March 5, 2014

Doomsday Book: Three Short Films Herald End of the World as We Know It

The apocalypse elicits mixed feelings in me. The primacy of survival appeals to my minimalist bent. The mass destruction of life makes my heart break. Secretly, between you and me, I think that technological advancements don't always advance society but that doesn't mean that I want to see planet Earth turned into a cinder of its former self to make a technophobic point. The three doomsday scenarios played out in Doomsday Book tap into some of my fears and some of my frustrations about the end of the world scenarios, although only one does it in a way that's truly artful. That's not the first entry, Yim Pil-sung's In a Brave New World, a vegan parable that posits that one bad apple is going to transmogrify mankind into rageaholic zombies, after the rotten fruit is eaten by a cow that's eaten by another cow. The winner isn't the third short either, Yim's Happy Birthday. This woeful tale of world's end finds a little girl (Jin Ji-hee) mistakenly making an e-purchase for a meteor that resembles a giant 8-ball. You can scratch that one off your must-see list too.
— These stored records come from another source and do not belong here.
(* ===== verification/RealizeSpec.v ===== *)
(** * The record of a run never lags (internal/scenariotest/realize/realize.go)

    The invariant of the realizer: what the run-state in memory records, what the one
    on disk records, and what the run has created, through every call and on
    every error. *)
From S2P Require Import Prelude GoStrings GoArgs GoJson Neutron Builder Scenario Cloud Recorded Realize.

(** What a record adds to the list. *)
#[local] Ltac recs := intros; rewrite /recorded /recordedKeys /keysOf /= ?fmap_app ?list_to_set_app_L /=; set_solver.
Lemma rec_network r rs : recorded (addNetworkRef r rs) = {[(KNetwork, Ref_ID r)]} ∪ recorded rs.
Proof. recs. Qed.
Lemma rec_subnet r rs : recorded (addSubnetRef r rs) = {[(KSubnet, Ref_ID r)]} ∪ recorded rs.
Proof. recs. Qed.
Lemma rec_router r rs : recorded (addRouterRef r rs) = {[(KRouter, Ref_ID r)]} ∪ recorded rs.
Proof. recs. Qed.
Lemma rec_port r rs : recorded (addPortRef r rs) = {[(KPort, Ref_ID r)]} ∪ recorded rs.
Proof. recs. Qed.
Lemma rec_server r rs : recorded (addServerRef r rs) = {[(KServer, Ref_ID r)]} ∪ recorded rs.
Proof. recs. Qed.
Lemma rec_fip r rs : recorded (addFIPRef r rs) = {[(KFIP, FR_ID r)]} ∪ recorded rs.
Proof. recs. Qed.
Lemma rec_lb r rs : recorded (addLBRef r rs) = {[(KLoadBalancer, Ref_ID r)]} ∪ recorded rs.
Proof. recs. Qed.
Lemma rec_lastfip addr rs : recorded (setLastFIP addr rs) = recorded rs.
Proof.
  rewrite /recorded /recordedKeys. f_equal. f_equal. rewrite /keysOf /=. apply list_eq. intros i.
  rewrite !list_lookup_fmap. destruct (decide (i = length (R_LoadBalancers rs) - 1)%nat) as [->|Hne].
  - rewrite list_lookup_alter_eq. by destruct (_ !! _).
  - by rewrite list_lookup_alter_ne.
Qed.

Section spec.
Context `{GoRange} {W : Type} `{!Cloud W, !MetricsSource W, !StateFile W, !World W}.
Context `{!CloudLaws W, !MetricsLaws W, !FileLaws W}.
Variables (cfg : HarnessConfig) (sc : Scenario) (runID path : string) (ticks : nat).
(** The resources, the used ids and the file the run started from. *)
Variables (l0 : Live) (u0 : string → Prop) (d0 : option RunState).
Hypothesis closed0 : ∀ q j, l0 !! q = Some j → u0 (I_Network j) ∧ u0 (I_Subnet j).

Notation St := (W * realizer)%type.
Local Open Scope go_scope.

(** A predicate on the live resources, the state file and the realizer. *)
Definition pred : Type := Live → option RunState → realizer → Prop.
Definition at_ (Q : pred) : St → Prop := λ s, Q (live s.1) (file s.1 path) s.2 ∧ ∀ id, u0 id → used s.1 id.

(** The run-state is this run's, and the machines' projects are in it. *)
Definition own (rs : RunState) : Prop := R_RunID rs = runID ∧ R_Prefix rs = H_Prefix cfg.
Definition vms_known (z : realizer) : Prop := ∀ vm, vm ∈ vmOrder (z_vms z) →
  project_known (z_rs z) (get (vmProject (z_vms z)) vm).
Definition stable (z : realizer) : Prop := own (z_rs z) ∧ vms_known z.

(** The record [rec] accounts for the run but for [extra], at most one resource; it
    is on disk, or there is nothing to record yet. *)
Definition onDisk (l : Live) (d : option RunState) (rec : RunState) (extra : gset key) : Prop :=
  (size extra ≤ 1)%nat ∧ accounts l0 l rec extra ∧ own rec ∧
  (d = Some rec ∨ recorded rec ∪ extra = ∅ ∧ d = d0).
(** A failed write may have torn the file. *)
Definition tears (e : upErr) : Prop := ∃ s, e = SaveErr (WriteErr s).
Definition left_ (e : upErr) (l : Live) (d : option RunState) : Prop :=
  ∃ rec extra, onDisk l d rec extra ∨
    (tears e ∧ d = None ∧ (size extra ≤ 1)%nat ∧ accounts l0 l rec extra ∧ own rec).
(** What is in memory accounts for it, too. *)
Definition memory (l : Live) (z : realizer) : Prop :=
  ∃ extra, (size extra ≤ 1)%nat ∧ accounts l0 l (z_rs z) extra ∧ own (z_rs z).
Definition Left (e : upErr) (s : St) : Prop := left_ e (live s.1) (file s.1 path) ∧ memory (live s.1) s.2.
The standout, for me, is -- Kim Jee-woon's The Heavenly Creature. This mesmerizing short concerns a service robot (voiced by Park Hae-il) at a Buddhist temple who may or not be the latest re-incarnation of Buddha himself. Both suspenseful and philosophical, The Heavenly Creature is chockful of clever social commentary about consciousness, loneliness, self-actualization, pets, corporate hierarchies, religion, perception, apartment dwelling, etc. It's strong enough to stand alone, even if it's running time is under an hour. The end is near. Who has time for a long movie?

Footnote for completists: Ryu Seung-beom headlines In a Brave New World as the Adam of the new zombie race while director Bong Joon-ho (The Host, Mother, Memories of Murder) also makes a brief appearance (in front of the camera for a change).